(** C15: Scheduling a split transfer always comes to an end.  Let [F] be the requests of
    the transfers that could not be placed, one for each round that failed: undoing such
    a round clears the bits of its request, whoever holds them, and that is all that
    changes of what was on the maps.  When the scheduling succeeds, the transfers fit the
    array of the QH, the low-speed map of the translator holds exactly one reservation
    more, at the slice chosen, and the other low-speed maps are as they were; the
    high-speed map holds what was there, without the bits of [F], and exactly those of
    the transfers, none overlapping another or what was left; releasing the QH takes all
    of them back.  When it fails the answer is [-ENOSPC] and nothing has been added to
    any map. *)
Theorem split_schedule_sound h qh k :
  split_qh qh k ->
  let F := split_losses (Z.to_nat DWC2_LS_SCHEDULE_SLICES) h qh 0 in
  exists ret h' qh', dwc2_uframe_schedule_split HS_USECS_ISO h qh = Some (ret, h', qh')
  /\ ((ret = - ENOSPC /\ loses F h h')
      \/ (ret = 0 /\ 1 <= num_hs_transfers qh' <= Z.of_nat (length (hs_transfers qh'))
          /\ adds 36 1 (ls_bitmaps h k) (ls_bitmaps h' k) [ls_resv qh']
          /\ (forall j, j <> k -> ls_bitmaps h' j ≡ ls_bitmaps h j)
          /\ (forall b, Z.b2z (test_bit (hs_periodic_bitmap h') b)
                       = Z.b2z (test_bit (hs_periodic_bitmap h) b && negb (existsb (resv_bits 100 8 b) F))
                         + holders 100 8 (hs_resvs qh' (num_hs_transfers qh')) b)
          /\ loses F h (dwc2_uframe_unschedule h' qh'))).
Proof.
  intros Hq F.
  destruct (split_loop_spec k (Z.to_nat DWC2_LS_SCHEDULE_SLICES) h qh 0 Hq ltac:(lia) ltac:(done))
    as (ret & h' & qh' & E & Hr & Hc). fold F in Hc.
  exists ret, h', qh'. split; [exact E|].
  destruct Hc as [Hc|(-> & h0 & [L0 B0] & Hn & Hst & Hls & Hother & Hhs)]; [by left|right].
  pose proof (split_qh_rescheduled _ _ _ Hq Hr) as Hq'.
  split; [done|]. split; [by rewrite (sq_len _ _ Hq')|].
  split; [intros b; by rewrite Hls, (L0 k b)|]. split; [intros j Hj b; by rewrite Hother, (L0 j b)|].
  split; [intros b; by rewrite Hhs, B0|].
  destruct Hq'. destruct (unschedule_restores h0 h' qh' k) as [U1 U2]; try done; try lia.
  split; [intros j b; by rewrite (U1 j b), (L0 j b)|intros b; by rewrite (U2 b), B0].
Qed.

_ _ _ _ _ _ _

== Brief ==
The complete listing is needed again, with each line reproduced exactly.

== Exercise answer ==
(** C15: Scheduling a split transfer always comes to an end.  Let [F] be the requests of
    the transfers that could not be placed, one for each round that failed: undoing such
    a round clears the bits of its request, whoever holds them, and that is all that
    changes of what was on the maps.  When the scheduling succeeds, the transfers fit the
    array of the QH, the low-speed map of the translator holds exactly one reservation
    more, at the slice chosen, and the other low-speed maps are as they were; the
    high-speed map holds what was there, without the bits of [F], and exactly those of
    the transfers, none overlapping another or what was left; releasing the QH takes all
    of them back.  When it fails the answer is [-ENOSPC] and nothing has been added to
    any map. *)
Theorem split_schedule_sound h qh k :
  split_qh qh k ->
  let F := split_losses (Z.to_nat DWC2_LS_SCHEDULE_SLICES) h qh 0 in
  exists ret h' qh', dwc2_uframe_schedule_split HS_USECS_ISO h qh = Some (ret, h', qh')
  /\ ((ret = - ENOSPC /\ loses F h h')
      \/ (ret = 0 /\ 1 <= num_hs_transfers qh' <= Z.of_nat (length (hs_transfers qh'))
          /\ adds 36 1 (ls_bitmaps h k) (ls_bitmaps h' k) [ls_resv qh']
          /\ (forall j, j <> k -> ls_bitmaps h' j ≡ ls_bitmaps h j)
          /\ (forall b, Z.b2z (test_bit (hs_periodic_bitmap h') b)
                       = Z.b2z (test_bit (hs_periodic_bitmap h) b && negb (existsb (resv_bits 100 8 b) F))
                         + holders 100 8 (hs_resvs qh' (num_hs_transfers qh')) b)
          /\ loses F h (dwc2_uframe_unschedule h' qh'))).
Proof.
  intros Hq F.
  destruct (split_loop_spec k (Z.to_nat DWC2_LS_SCHEDULE_SLICES) h qh 0 Hq ltac:(lia) ltac:(done))
    as (ret & h' & qh' & E & Hr & Hc). fold F in Hc.
  exists ret, h', qh'. split; [exact E|].
  destruct Hc as [Hc|(-> & h0 & [L0 B0] & Hn & Hst & Hls & Hother & Hhs)]; [by left|right].
  pose proof (split_qh_rescheduled _ _ _ Hq Hr) as Hq'.
  split; [done|]. split; [by rewrite (sq_len _ _ Hq')|].
  split; [intros b; by rewrite Hls, (L0 k b)|]. split; [intros j Hj b; by rewrite Hother, (L0 j b)|].
  split; [intros b; by rewrite Hhs, B0|].
  destruct Hq'. destruct (unschedule_restores h0 h' qh' k) as [U1 U2]; try done; try lia.
  split; [intros j b; by rewrite (U1 j b), (L0 j b)|intros b; by rewrite (U2 b), B0].
Qed.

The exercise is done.